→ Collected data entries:
◆ ◆ ◆ ◆ ◆

(** What a run of [main] comes to when logging can be set up, no logging
    call raises and a signal arrives. *)
Lemma main_run app :
  quiet_run world_of X ->
  fresh (stdio_mcp_pool app) ->
  fresh (code_analysis_mcp_pool app) ->
  configure_logging X = None ->
  shutdown_event_set X = true ->
  let stdio_up := comes_up (world_of "stdio") (stdio_mcp_pool app) in
  let pools_up :=
    stdio_up &&
    comes_up (world_of "code_analysis") (code_analysis_mcp_pool app) in
  let manager_up :=
    pools_up && match AgentManager_init X with None => true | Some _ => false end in
  exists app',
    main world_of X app = Return tt app' /\
    closed_after (made_for (world_of "stdio") (stdio_mcp_pool app))
                 (stdio_mcp_pool app) (stdio_mcp_pool app') /\
    closed_after (if stdio_up
                  then made_for (world_of "code_analysis")
                                (code_analysis_mcp_pool app)
                  else [])
                 (code_analysis_mcp_pool app) (code_analysis_mcp_pool app') /\
    (stdio_up = false ->
     factory_calls (code_analysis_mcp_pool app')
     = factory_calls (code_analysis_mcp_pool app)) /\
    stream_calls app'
    = stream_calls app ++ (if manager_up then [Start; Stop] else [Stop]) /\
    agent_manager_instance app'
    = (if manager_up then true else agent_manager_instance app).
Proof.
  intros (Hpools & Hfac & Ham & Hst & Hash) Hfs Hfc Hcl Hsig
    stdio_up pools_up manager_up.
  subst manager_up pools_up stdio_up.
  destruct (Hpools "stdio"%string) as (Hqc1 & Hqf1).
  destruct (Hpools "code_analysis"%string) as (Hqc2 & Hqf2).
  destruct (start_then_stop (world_of "stdio") _ Hqc1 Hqf1 Hfs)
    as (s1 & s2 & Hi1 & Hs1 & _ & C1).
  unfold main_loggable in Hfac, Ham, Hst, Hash.
  destruct app as [ps pc ami sc sh lg]. simpl in *.
  destruct X as [cl am st ash sev sp mf]. simpl in *. subst cl sev.
  destruct (comes_up (world_of "stdio") ps) eqn:U1.
  - destruct (start_then_stop (world_of "code_analysis") _ Hqc2 Hqf2 Hfc)
      as (c1 & c2 & Hi2 & Hs2 & _ & C2).
    destruct (comes_up (world_of "code_analysis") pc) eqn:U2.
    + unfold main, shut_everything_down, start_stream_client,
        stop_stream_client, shutdown_event_wait, try_finally, try_except,
        on_stdio, on_code_analysis, outcome, alog_exception, alog, bind,
        modify, ret, raise, Exception.
      simpl. rewrite Hi1. simpl. rewrite Hi2. simpl.
      destruct am as [e|]; simpl;
        [rewrite (Ham e eq_refl)
        |destruct st as [e|]; simpl;
          [rewrite (Hst e eq_refl)
          |destruct (ash SIGINT) as [e|] eqn:A1; simpl;
            [rewrite (Hash SIGINT e A1)
            |destruct (ash SIGTERM) as [e|] eqn:A2; simpl;
             [rewrite (Hash SIGTERM e A2)|]]]];
        destruct sp as [e'|]; simpl;
        rewrite Hs1; simpl; rewrite Hs2; simpl;
        (eexists; split; [reflexivity|]); simpl;
        (split; [exact C1|]); (split; [exact C2|]);
        (split; [discriminate|]);
        rewrite <- ?app_assoc; split; reflexivity.
    + destruct Hi2 as (e2 & i2 & Hi2 & F2).
      unfold main, shut_everything_down, start_stream_client,
        stop_stream_client, shutdown_event_wait, try_finally, try_except,
        on_stdio, on_code_analysis, outcome, alog_exception, alog, bind,
        modify, ret, raise, Exception.
      simpl. rewrite Hi1. simpl. rewrite Hi2. simpl.
      rewrite (Hfac _ _ _ F2).
      destruct sp as [e'|]; simpl;
        rewrite Hs1; simpl; rewrite Hs2; simpl;
        (eexists; split; [reflexivity|]); simpl;
        (split; [exact C1|]); (split; [exact C2|]);
        (split; [discriminate|]); split; reflexivity.
  - destruct Hi1 as (e1 & i1 & Hi1 & F1).
    destruct (stop_unstarted (world_of "code_analysis") _ Hqc2 Hfc)
      as (c2 & Hs2 & F2 & C2).
    unfold main, shut_everything_down, start_stream_client,
      stop_stream_client, shutdown_event_wait, try_finally, try_except,
      on_stdio, on_code_analysis, outcome, alog_exception, alog, bind,
      modify, ret, raise, Exception.
    simpl. rewrite Hi1. simpl.
    rewrite (Hfac _ _ _ F1).
    destruct sp as [e'|]; simpl;
      rewrite Hs1; simpl; rewrite Hs2; simpl;
      (eexists; split; [reflexivity|]); simpl;
      (split; [exact C1|]); (split; [exact C2|]);
      (split; [intros _; exact F2|]); split; reflexivity.
Qed.

Transparent format_raises.
Transparent GenericMCPServerPool.initialize GenericMCPServerPool.shutdown.

End MainRun.

(** The worlds of the examples let no logging call raise. *)
Lemma quiet_run_second_pool_fails X :
  Main.AgentManager_init X = None \/
  Main.AgentManager_init X
  = Some (ValueError "Please set LLM_API_BASE_URL and LLM_API_KEY") ->
  Main.stream_manager_start X = None ->
  (forall sig, Main.add_signal_handler X sig = None) ->
  quiet_run second_pool_fails X /\ quiet_run (fun _ => reliable) X.
Proof.
  intros Ham Hst Hash.
  assert (Hrest :
            (forall e, Main.AgentManager_init X = Some e -> main_loggable X e) /\
            (forall e, Main.stream_manager_start X = Some e -> main_loggable X e) /\
            (forall sig e,
                Main.add_signal_handler X sig = Some e -> main_loggable X e)).
  { split; [|split].
    - intros e H. destruct Ham as [Ham|Ham]; rewrite Ham in H;
        [discriminate H|injection H as <-; reflexivity].
    - intros e H. rewrite Hst in H. discriminate H.
    - intros sig e H. rewrite Hash in H. discriminate H. }
  split.
  - split; [|split; [|exact Hrest]].
    + intros key. unfold second_pool_fails.
      destruct (String.eqb key "stdio"); split;
        unfold quiet_cleanups, quiet_factory; quiet_world.
    + intros key i e H. unfold second_pool_fails in H.
      destruct (String.eqb key "stdio"); simpl in H;
        [discriminate H|].
      destruct (Nat.eqb i 1); [injection H as <-; reflexivity|discriminate H].
  - split; [|split; [|exact Hrest]].
    + intros key. split; unfold quiet_cleanups, quiet_factory; quiet_world.
    + intros key i e H. discriminate H.
Qed.

(** X15.  [main] leaks no server.  When logging can be set up, no logging
    call of an [except] block raises (each can format the exception it is
    given) and a shutdown signal arrives, [main] returns, whatever the
    factories, the cleanups, the [AgentManager] constructor and the stream
    client do, and by then both pools are empty and every server either
    factory returned has had [cleanup()] awaited exactly once.  When the
    [stdio] pool does not come up, the [code_analysis] factory is never
    awaited. *)
Theorem main_cleans_up_every_server
    (world_of : string -> World) (X : Main.Externals) (app : Main.App) :
  quiet_run world_of X ->
  fresh (Main.stdio_mcp_pool app) ->
  fresh (Main.code_analysis_mcp_pool app) ->
  Main.configure_logging X = None ->
  Main.shutdown_event_set X = true ->
  let stdio_up := comes_up (world_of "stdio"%string) (Main.stdio_mcp_pool app) in
  exists app',
    Main.main world_of X app = Return tt app' /\
    closed_after (made_for (world_of "stdio"%string) (Main.stdio_mcp_pool app))
                 (Main.stdio_mcp_pool app) (Main.stdio_mcp_pool app') /\
    closed_after (if stdio_up
                  then made_for (world_of "code_analysis"%string)
                                (Main.code_analysis_mcp_pool app)
                  else [])
                 (Main.code_analysis_mcp_pool app)
                 (Main.code_analysis_mcp_pool app') /\
    (stdio_up = false ->
     factory_calls (Main.code_analysis_mcp_pool app')
     = factory_calls (Main.code_analysis_mcp_pool app)).
Proof.
  intros Hquiet Hfs Hfc Hcl Hsig stdio_up.
  destruct (main_run world_of X app Hquiet Hfs Hfc Hcl Hsig)
    as (app' & E & C1 & C2 & F & _).
  exists app'. auto.
Qed.

(** The [stdio] pool comes up with two servers; the second await of the
    [code_analysis] factory raises, so its one server is cleaned up by
    [initialize]. *)
Lemma main_cleans_up_every_server_witness :
  let app := new_app 2 2 in
  let stdio_up := comes_up (second_pool_fails "stdio"%string)
                           (Main.stdio_mcp_pool app) in
  exists app',
    Main.main second_pool_fails calm app = Return tt app' /\
    closed_after (made_for (second_pool_fails "stdio"%string)
                           (Main.stdio_mcp_pool app))
                 (Main.stdio_mcp_pool app) (Main.stdio_mcp_pool app') /\
    closed_after (if stdio_up
                  then made_for (second_pool_fails "code_analysis"%string)
                                (Main.code_analysis_mcp_pool app)
                  else [])
                 (Main.code_analysis_mcp_pool app)
                 (Main.code_analysis_mcp_pool app') /\
    (stdio_up = false ->
     factory_calls (Main.code_analysis_mcp_pool app')
     = factory_calls (Main.code_analysis_mcp_pool app)).
Proof.
  intros app.
  apply (main_cleans_up_every_server second_pool_fails calm app).
  - apply (quiet_run_second_pool_fails calm); [now left|reflexivity|reflexivity].
  - unfold fresh. simpl. repeat split.
  - unfold fresh. simpl. repeat split.
  - reflexivity.
  - reflexivity.
Defined.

◆ ◆ ◆ ◆ ◆

There is a run of lines above from the one with "intros Hquiet Hfs Hfc Hcl Hsig stdio_up." to the one with "[code_analysis] factory raises, so"; print exactly that run, both ends included, and nothing else.

→ WORKED SOLUTION:
  intros Hquiet Hfs Hfc Hcl Hsig stdio_up.
  destruct (main_run world_of X app Hquiet Hfs Hfc Hcl Hsig)
    as (app' & E & C1 & C2 & F & _).
  exists app'. auto.
Qed.

(** The [stdio] pool comes up with two servers; the second await of the
    [code_analysis] factory raises, so its one server is cleaned up by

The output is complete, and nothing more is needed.